_What to do_
When you reach the line containing "Record lock_inv (polka" in the records below, start copying exactly, and stop once you have copied the line containing "(** Leaving a".

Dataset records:
(* ===== verification/TendermintLock.v ===== *)
(** * One validator: the locking rule

    The invariant that makes the votes of an honest validator safe, for an
    arbitrary notion [polka r v] of "a quorum prevoted [v] in round [r]" that
    covers what the validator has seen itself.  It speaks of the round, the
    step, the lock and the votes sent only, so it applies alike to a running
    engine and to the state written to disk. *)
From S2P Require Import Prelude Tendermint TendermintFacts TendermintHandlers.
Local Open Scope Z_scope.

Record lock_inv (polka : Z -> ValueId -> Prop) (round : Z) (step : Step)
    (locked : option (Z * ValueId)) (sent : gmap (Z * VoteKind) (option ValueId)) : Prop := {
  lk_past : forall r k v, sent !! (r, k) = Some v -> r <= round;
  lk_covers : forall r v, sent !! (r, Precommit) = Some (Some v) ->
    exists lr lv, locked = Some (lr, lv) /\ r <= lr;
  lk_lock : forall lr lv, locked = Some (lr, lv) ->
    lr <= round /\ polka lr lv /\ (lr = round -> is_Some (sent !! (round, Prevote)));
  lk_step : step <> StepPropose -> is_Some (sent !! (round, Prevote));
  lk_justified : forall r v r' v', sent !! (r, Precommit) = Some (Some v) ->
    sent !! (r', Prevote) = Some (Some v') -> r < r' ->
    exists vr, r <= vr < r' /\ polka vr v';
  lk_polka : forall r v, sent !! (r, Precommit) = Some (Some v) -> polka r v;
}.

(** The invariant of a running engine. *)
Definition tm_lock (polka : Z -> ValueId -> Prop) (s : Tendermint) : Prop :=
  lock_inv polka s.(tm_round) s.(tm_step) s.(tm_locked) s.(tm_sent).

Lemma lock_inv_weaken (polka polka' : Z -> ValueId -> Prop) round step locked sent :
  (forall r v, polka r v -> polka' r v) ->
  lock_inv polka round step locked sent -> lock_inv polka' round step locked sent.
Proof.
  intros Hp []. constructor; try done; naive_solver.
Qed.

Section Lock.
Context `{HashOrder}.
Context (polka : Z -> ValueId -> Prop).

(** The quorums of prevotes the engine has seen are covered by [polka]. *)
Definition sees (s : Tendermint) : Prop :=
  forall r v, (quorum s.(tm_n) <= count Prevote r (Some v) s)%nat -> polka r v.

(** Entering a later round, or the same one again. *)
Lemma lock_round round step locked sent r :
  lock_inv polka round step locked sent -> round <= r ->
  lock_inv polka r StepPropose locked sent.
Proof.
  intros [] Hle. constructor; try done.
  - intros r' k v Hv. apply lk_past0 in Hv. lia.
  - intros lr lv Hl. apply lk_lock0 in Hl as (? & ? & Hp). split_and!; [lia|done|].
    intros ->. assert (round = r) as <- by lia. auto.
Qed.

(** Leaving a step once the prevote of the round is out. *)
Lemma lock_set_step round step step' locked sent :
  lock_inv polka round step locked sent -> is_Some (sent !! (round, Prevote)) ->
  lock_inv polka round step' locked sent.
Proof. intros [] Hs. by constructor. Qed.

(** A prevote, for nothing or for a value the lock allows. *)
Lemma lock_prevote round step locked sent vo :
  lock_inv polka round step locked sent -> sent !! (round, Prevote) = None ->
  (forall v lr lv, vo = Some v -> locked = Some (lr, lv) ->
     lv = v \/ exists vr, lr <= vr < round /\ polka vr v) ->
  lock_inv polka round StepPrevote locked (<[(round, Prevote) := vo]> sent).
Proof.
  intros [Hpast Hcov Hlock Hstep Hjust Hpol] Hn Hsafe.
  assert (Hpc : forall r v, <[(round, Prevote) := vo]> sent !! (r, Precommit) = Some (Some v) ->
    sent !! (r, Precommit) = Some (Some v)).
  { intros r v. by rewrite lookup_insert_ne by done. }
  constructor.
  - intros r k v. rewrite lookup_insert. case_decide; [naive_solver lia|]. apply Hpast.
  - eauto.
  - intros lr lv Hl. destruct (Hlock _ _ Hl) as (? & ? & _). split_and!; [done|done|].
    intros _. rewrite lookup_insert_eq. eauto.
  - intros _. rewrite lookup_insert_eq. eauto.
  - intros r v r' v' Hr%Hpc. rewrite lookup_insert. case_decide as E; [|by eauto].
    injection E as <-. intros [= ->] Hlt.
    destruct (Hcov _ _ Hr) as (lr & lv & Hl & Hle).
    destruct (Hlock _ _ Hl) as (Hlr & Hlp & Hlne).
    assert (lr <> round). { intros ->. destruct (Hlne eq_refl) as [x Hx]. congruence. }
    destruct (Hsafe v' lr lv eq_refl Hl) as [->|(vr & ? & ?)]; [exists lr|exists vr]; split; done || lia.
  - eauto.
Qed.

(** A precommit: for nothing, or for the value just locked. *)
Lemma lock_precommit_nil round locked sent :
  lock_inv polka round StepPrevote locked sent -> sent !! (round, Precommit) = None ->
  lock_inv polka round StepPrecommit locked (<[(round, Precommit) := None]> sent).
Proof.
  intros [Hpast Hcov Hlock Hstep Hjust Hpol] Hn.
  assert (Hpc : forall r v, <[(round, Precommit) := None]> sent !! (r, Precommit) = Some (Some v) ->
    sent !! (r, Precommit) = Some (Some v)).
  { intros r v. rewrite lookup_insert. by case_decide. }
  assert (Hpv : forall r, <[(round, Precommit) := None]> sent !! (r, Prevote) = sent !! (r, Prevote)).
  { intros r. by rewrite lookup_insert_ne by done. }
  constructor.
  - intros r k v. rewrite lookup_insert. case_decide; [naive_solver lia|]. apply Hpast.
  - eauto.
  - intros lr lv. rewrite Hpv. apply Hlock.
  - intros _. rewrite Hpv. by apply Hstep.
  - intros r v r' v' Hr%Hpc. rewrite Hpv. by eauto.
  - eauto.
Qed.

Lemma lock_relock round locked sent v :
  lock_inv polka round StepPrevote locked sent -> polka round v ->
  lock_inv polka round StepPrecommit (Some (round, v)) sent.
Proof.
  intros [Hpast Hcov Hlock Hstep Hjust Hpol] Hp. constructor; eauto.
  intros lr lv [= <- <-]. split_and!; [lia|done|]. intros _. by apply Hstep.
Qed.

Lemma lock_precommit round locked sent v :
  lock_inv polka round StepPrevote locked sent -> polka round v ->
  sent !! (round, Precommit) = None ->
  lock_inv polka round StepPrecommit (Some (round, v)) (<[(round, Precommit) := Some v]> sent).
Proof.
  intros [Hpast Hcov Hlock Hstep Hjust Hpol] Hp Hn.
  assert (Hpv : forall r, <[(round, Precommit) := Some v]> sent !! (r, Prevote) = sent !! (r, Prevote)).
  { intros r. by rewrite lookup_insert_ne by done. }
  constructor.
  - intros r k w. rewrite lookup_insert. case_decide; [naive_solver lia|]. apply Hpast.
  - intros r w Hw. exists round, v. split; [done|]. revert Hw. rewrite lookup_insert.
    case_decide; [naive_solver lia|]. apply Hpast.
  - intros lr lv [= <- <-]. split_and!; [lia|done|]. intros _. rewrite Hpv. by apply Hstep.
  - intros _. rewrite Hpv. by apply Hstep.
  - intros r w r' w'. rewrite Hpv, lookup_insert. case_decide as E; [|by eauto].
    injection E as <-. intros _ Hw Hlt. apply Hpast in Hw. lia.
  - intros r w. rewrite lookup_insert. case_decide as E; [|by eauto].
    injection E as <-. by intros [= <-].
Qed.

(** The lock test of a proposal's verdict. *)
Lemma verdict_safe s v :
  tm_ok s -> sees s -> proposal_verdict s = Some (v, true) ->
  forall lr lv, s.(tm_locked) = Some (lr, lv) ->
    lv = v \/ exists vr, lr <= vr < s.(tm_round) /\ polka vr v.
Proof.
  intros Hok Hsee. unfold proposal_verdict.
  destruct (tm_proposals s !! tm_round s) as [[v0 pol]|] eqn:Ep; simpl; [|done].
  destruct (tm_validity s !! v0) as [ok|]; simpl; [|done].
  destruct pol as [vr|].
  - case_bool_decide as Hq; [|done]. intros [= -> Ha] lr lv Hl.
    rewrite Hl in Ha. simpl in Ha. apply andb_prop in Ha as [_ Ha].
    apply orb_prop in Ha as [Ha|Ha]; apply bool_decide_eq_true in Ha; [|by left].
    right. exists vr. split; [|by apply Hsee]. pose proof (ok_proposals s Hok _ _ _ Ep). lia.
  - intros [= -> Ha] lr lv Hl. rewrite Hl in Ha. simpl in Ha.
    apply andb_prop in Ha as [_ Ha]. apply bool_decide_eq_true in Ha. by left.
Qed.

(** A prevote or nil precommit, whether it is sent or was sent before. *)
Lemma cast_then_lock kind v st s out :
  is_Some s.(tm_me) -> tm_lock polka s ->
  (kind = Prevote /\ st = StepPrevote /\
     (forall w lr lv, v = Some w -> s.(tm_locked) = Some (lr, lv) ->
       lv = w \/ exists vr, lr <= vr < s.(tm_round) /\ polka vr w) \/
   kind = Precommit /\ st = StepPrecommit /\ v = None /\ s.(tm_step) = StepPrevote) ->
  tm_lock polka (cast_then kind v st s out).1.
Proof.
  intros Hme Hlk Hcase. pose proof (cast_then_fields kind v st s out) as (Hr & Hst & _).
  assert (Hl : tm_locked (cast_then kind v st s out).1 = tm_locked s).
  { unfold cast_then, cast, book_mut. repeat (case_match; simplify_eq/=); done. }
  unfold tm_lock in *. rewrite Hr, Hst, Hl.
  destruct (cast_then_effect kind v st s out) as [[Hs (Hsent & _)]|(i & _ & Hn & Hsent & _)];
    simpl in Hsent; rewrite Hsent.
  - eapply lock_set_step; [exact Hlk|].
    destruct Hcase as [(-> & _)|(_ & _ & _ & Hpv)]; [by apply Hs|].
    apply (lk_step _ _ _ _ _ Hlk). by rewrite Hpv.
  - destruct Hcase as [(-> & -> & Hsafe)|(-> & -> & -> & Hpv)].
    + by eapply lock_prevote.
    + apply lock_precommit_nil; [|done]. by rewrite Hpv in Hlk.
Qed.

Lemma on_polka_lock v s out :
  is_Some s.(tm_me) -> tm_lock polka s -> polka s.(tm_round) v ->
  tm_lock polka (on_polka v s out).1.
Proof.
  intros Hme Hlk Hp. rewrite on_polka_alt. simpl. case_bool_decide as Hst; [|done].
  unfold tm_lock in Hlk. rewrite Hst in Hlk.
  set (s1 := set_locked _ _). unfold tm_lock. simpl.
  pose proof (cast_then_fields Precommit (Some v) StepPrecommit s1 out) as (Hr & Hst' & _).
  assert (Hl : tm_locked (cast_then Precommit (Some v) StepPrecommit s1 out).1 = tm_locked s1).
  { unfold cast_then, cast, book_mut. repeat (case_match; simplify_eq/=); done. }
  rewrite Hr, Hst', Hl. simpl.
  destruct (cast_then_effect Precommit (Some v) StepPrecommit s1 out)
    as [[Hs (Hsent & _)]|(i & _ & Hn & Hsent & _)]; simpl in Hsent; rewrite Hsent.
  - by eapply lock_relock.
  - by eapply lock_precommit.
Qed.

Lemma move_lock c c' :
  tm_ok c.1 -> is_Some c.1.(tm_me) -> sees c.1 ->
  move c c' -> tm_lock polka c.1 -> tm_lock polka c'.1.
Proof.
  intros Hok Hme Hsee. destruct 1 as [|s out now r Hle Hr|s out v Hst Hv|s out Hst|s out v Hp|s out Hst|];
    simpl in *; intros Hlk; try done.
  - unfold start_round. simpl. unfold tm_lock. destruct (arm_fields TimerPropose r now
      (set_step StepPropose (set_round r s))) as (Er & Est & _). rewrite Er, Est.
    assert (Hf : forall t r' n' s', tm_locked (arm t r' n' s') = tm_locked s' /\
                                   tm_sent (arm t r' n' s') = tm_sent s').
    { intros. unfold arm. by case_bool_decide. }
    destruct (Hf TimerPropose r now (set_step StepPropose (set_round r s))) as [-> ->].
    by eapply lock_round.
  - apply cast_then_lock; [done|done|]. left. split_and!; [done|done|].
    intros w lr lv [= <-] Hl. by eapply verdict_safe.
  - apply cast_then_lock; [done|done|]. left. done.
  - apply on_polka_lock; [done|done|]. apply Hsee.
    unfold polka_value in Hp. destruct (_ && _); [|done].
    destruct (value_with_quorum Prevote (tm_round s) s) as [v0|] eqn:Eq; simpl in Hp; [|done].
    destruct (acceptable v0 s); [|done]. injection Hp as <-.
    eapply value_with_quorum_Some; [apply (ok_books s Hok)|done].
  - apply cast_then_lock; [done|done|]. by right.
  - unfold tm_lock, arm. by case_bool_decide.
Qed.

(** The rule is kept along a sequence of moves that ends in a state whose
    quorums of prevotes are covered by [polka]. *)
Lemma moves_lock c c' :
  tm_ok c.1 -> is_Some c.1.(tm_me) -> sees c'.1 ->
  moves c c' -> tm_lock polka c.1 -> tm_lock polka c'.1.
Proof.
  intros Hok Hme Hsee Hm. induction Hm as [c|c1 c2 c3 H12 H23 IH]; [done|]. intros Hlk.
  assert (Hsee1 : sees c1.1).
  { assert (H13 : moves c1 c3) by (eapply rtc_l; done). intros r v Hq. apply Hsee.
    rewrite (same_n _ _ (moves_setting _ _ H13)).
    etransitivity; [exact Hq|]. by apply moves_count_mono. }
  apply IH; [by apply (move_ok _ _ H12)| |done|by apply (move_lock _ _ Hok Hme Hsee1 H12)].
  by rewrite (same_me _ _ (move_setting _ _ H12)).
Qed.

End Lock.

_Task solution_
Record lock_inv (polka : Z -> ValueId -> Prop) (round : Z) (step : Step)
    (locked : option (Z * ValueId)) (sent : gmap (Z * VoteKind) (option ValueId)) : Prop := {
  lk_past : forall r k v, sent !! (r, k) = Some v -> r <= round;
  lk_covers : forall r v, sent !! (r, Precommit) = Some (Some v) ->
    exists lr lv, locked = Some (lr, lv) /\ r <= lr;
  lk_lock : forall lr lv, locked = Some (lr, lv) ->
    lr <= round /\ polka lr lv /\ (lr = round -> is_Some (sent !! (round, Prevote)));
  lk_step : step <> StepPropose -> is_Some (sent !! (round, Prevote));
  lk_justified : forall r v r' v', sent !! (r, Precommit) = Some (Some v) ->
    sent !! (r', Prevote) = Some (Some v') -> r < r' ->
    exists vr, r <= vr < r' /\ polka vr v';
  lk_polka : forall r v, sent !! (r, Precommit) = Some (Some v) -> polka r v;
}.

(** The invariant of a running engine. *)
Definition tm_lock (polka : Z -> ValueId -> Prop) (s : Tendermint) : Prop :=
  lock_inv polka s.(tm_round) s.(tm_step) s.(tm_locked) s.(tm_sent).

Lemma lock_inv_weaken (polka polka' : Z -> ValueId -> Prop) round step locked sent :
  (forall r v, polka r v -> polka' r v) ->
  lock_inv polka round step locked sent -> lock_inv polka' round step locked sent.
Proof.
  intros Hp []. constructor; try done; naive_solver.
Qed.

Section Lock.
Context `{HashOrder}.
Context (polka : Z -> ValueId -> Prop).

(** The quorums of prevotes the engine has seen are covered by [polka]. *)
Definition sees (s : Tendermint) : Prop :=
  forall r v, (quorum s.(tm_n) <= count Prevote r (Some v) s)%nat -> polka r v.

(** Entering a later round, or the same one again. *)
Lemma lock_round round step locked sent r :
  lock_inv polka round step locked sent -> round <= r ->
  lock_inv polka r StepPropose locked sent.
Proof.
  intros [] Hle. constructor; try done.
  - intros r' k v Hv. apply lk_past0 in Hv. lia.
  - intros lr lv Hl. apply lk_lock0 in Hl as (? & ? & Hp). split_and!; [lia|done|].
    intros ->. assert (round = r) as <- by lia. auto.
Qed.

(** Leaving a step once the prevote of the round is out. *)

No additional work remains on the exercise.